Background
Daily care procedures provoke breakthrough pain and anxiety in palliative situations. Dexmedetomidine may be an alternative to opioids during nursing procedures for older patients.
Objective
We aimed to compare the efficacy of intranasal dexmedetomidine with subcutaneous opioids on the intensity of pain and anxiety during comfort management procedures.
Methods
We conducted a randomized, active-controlled, double-blind, crossover trial (NCT03151863). Patients aged ≥ 65 years were randomized to receive, 45 min before nursing care, either intranasal dexmedetomidine together with subcutaneous placebo or intranasal placebo together with a subcutaneous opioid. Each of these two interventions were administered in a cross-over design and spaced out over a 24- or 48-h period. The primary outcome was the number of patients with an Elderly Caring Pain Assessment score > 5. Secondary outcomes included pain, sedation score, and vital signs.
Results
Because of difficult recruitment, the trial was interrupted after the inclusion of 24 patients. Three patients withdrew after randomization, leaving 21 patients undergoing 42 complete sessions for descriptive analyses.

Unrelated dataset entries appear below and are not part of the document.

Lemma missing_output_directory_witness :
  fs missing_directory_world !! str "in.csv" = Some (Regular true true scenario_csv) /\
  reader_rows parse_reset (text_lines (universal_newlines scenario_csv)) =
    Ok [[str "name"; str "age"]; [str "Alice"; str "30"]; [str "Bob"; str "25"]] /\
  fs missing_directory_world !! str "out.json" = Some NoDirectory /\
  run argv0 missing_directory_world =
  (Exit 1,
   after_ops missing_directory_world (read_then_open (str "in.csv") (str "out.json"))
     [msg_not_found (str "in.csv")]).
Proof.
  assert (fs missing_directory_world !! str "in.csv" = Some (Regular true true scenario_csv))
    as Hi by reflexivity.
  assert (fs missing_directory_world !! str "out.json" = Some NoDirectory) as Ho
    by reflexivity.
  assert (reader_rows parse_reset (text_lines (universal_newlines scenario_csv)) =
          Ok [[str "name"; str "age"]; [str "Alice"; str "30"]; [str "Bob"; str "25"]])
    as Hr by (vm_compute; reflexivity).
  split; [exact Hi|]. split; [exact Hr|]. split; [exact Ho|].
  exact (missing_output_directory (str "csv_to_json.py") (str "in.csv") (str "out.json")
           missing_directory_world true scenario_csv _ Hi Hr Ho).
Defined.

(** X6.  A path that leads to a directory is reported by neither
    handler: when the input path is a directory, or when the input is
    read (the reader returns its records) and the output path is a
    directory, the run ends in the traceback of IsADirectoryError
    (status 1), prints nothing and changes no file. *)
Theorem directory_not_handled (prog input_csv output_json : text) (w : world) :
  fs w !! input_csv = Some Directory \/
  ((exists wi data rows,
      fs w !! input_csv = Some (Regular true wi data) /\
      reader_rows parse_reset (text_lines (universal_newlines data)) = Ok rows) /\
   fs w !! output_json = Some Directory) ->
  fst (run [prog; input_csv; output_json] w) = Traceback IsADirectoryError /\
  exit_status (fst (run [prog; input_csv; output_json] w)) = 1 /\
  stdout (snd (run [prog; input_csv; output_json] w)) = stdout w /\
  fs (snd (run [prog; input_csv; output_json] w)) = fs w.
Proof.
  intros H. pose proof (run_ending prog input_csv output_json w) as Hend.
  assert (forall r, fs w !! output_json = Some Directory ->
                    ~ writable_at w output_json r) as Hnw.
  { intros r Hd [[Hn _] | [d Hr]]; congruence. }
  unfold absent in Hend.
  inversion Hend as [Ha | wi d Hi | Hi | wi d msg Hi Hraise | wi d rows Hi Hrows Ho
                     | wi d rows Hi Hrows Ho | wi d rows Hi Hrows Ho
                     | wi r d rows Hi Hrows Ho];
    cbn [exit_status after_ops stdout fs]; rewrite ?app_nil_r;
    try (split_and!; reflexivity); exfalso;
    destruct H as [H | [(wi' & d' & rows' & H & Hr') Hd]];
    try (destruct Ha as [Ha | [Ha | Ha]]); try congruence.
  - destruct Ho as [Ho | (ro & d0 & Ho)]; congruence.
  - exact (Hnw r Hd Ho).
Qed.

Of the 21 patients, 12 (57.1%) were women, and their median age was 84 years, interquartile range (75–87 years). Nine (42.9%) patients presented an Elderly Caring Pain Assessment score > 5 when receiving subcutaneous opioids, and seven (33.3%) with intranasal dexmedetomidine. Hypoxemia occurred in a single patient receiving subcutaneous opioids. No episode of bradycardia was observed.
Conclusions
Intranasal dexmedetomidine is feasible in elderly patients and may be an alternative to opioids to ensure comfort during nursing care. Future studies are needed to confirm the efficacy and safety of this procedure.
Supplementary Information
The online version contains supplementary material available at 10.1007/s40266-023-01027-3.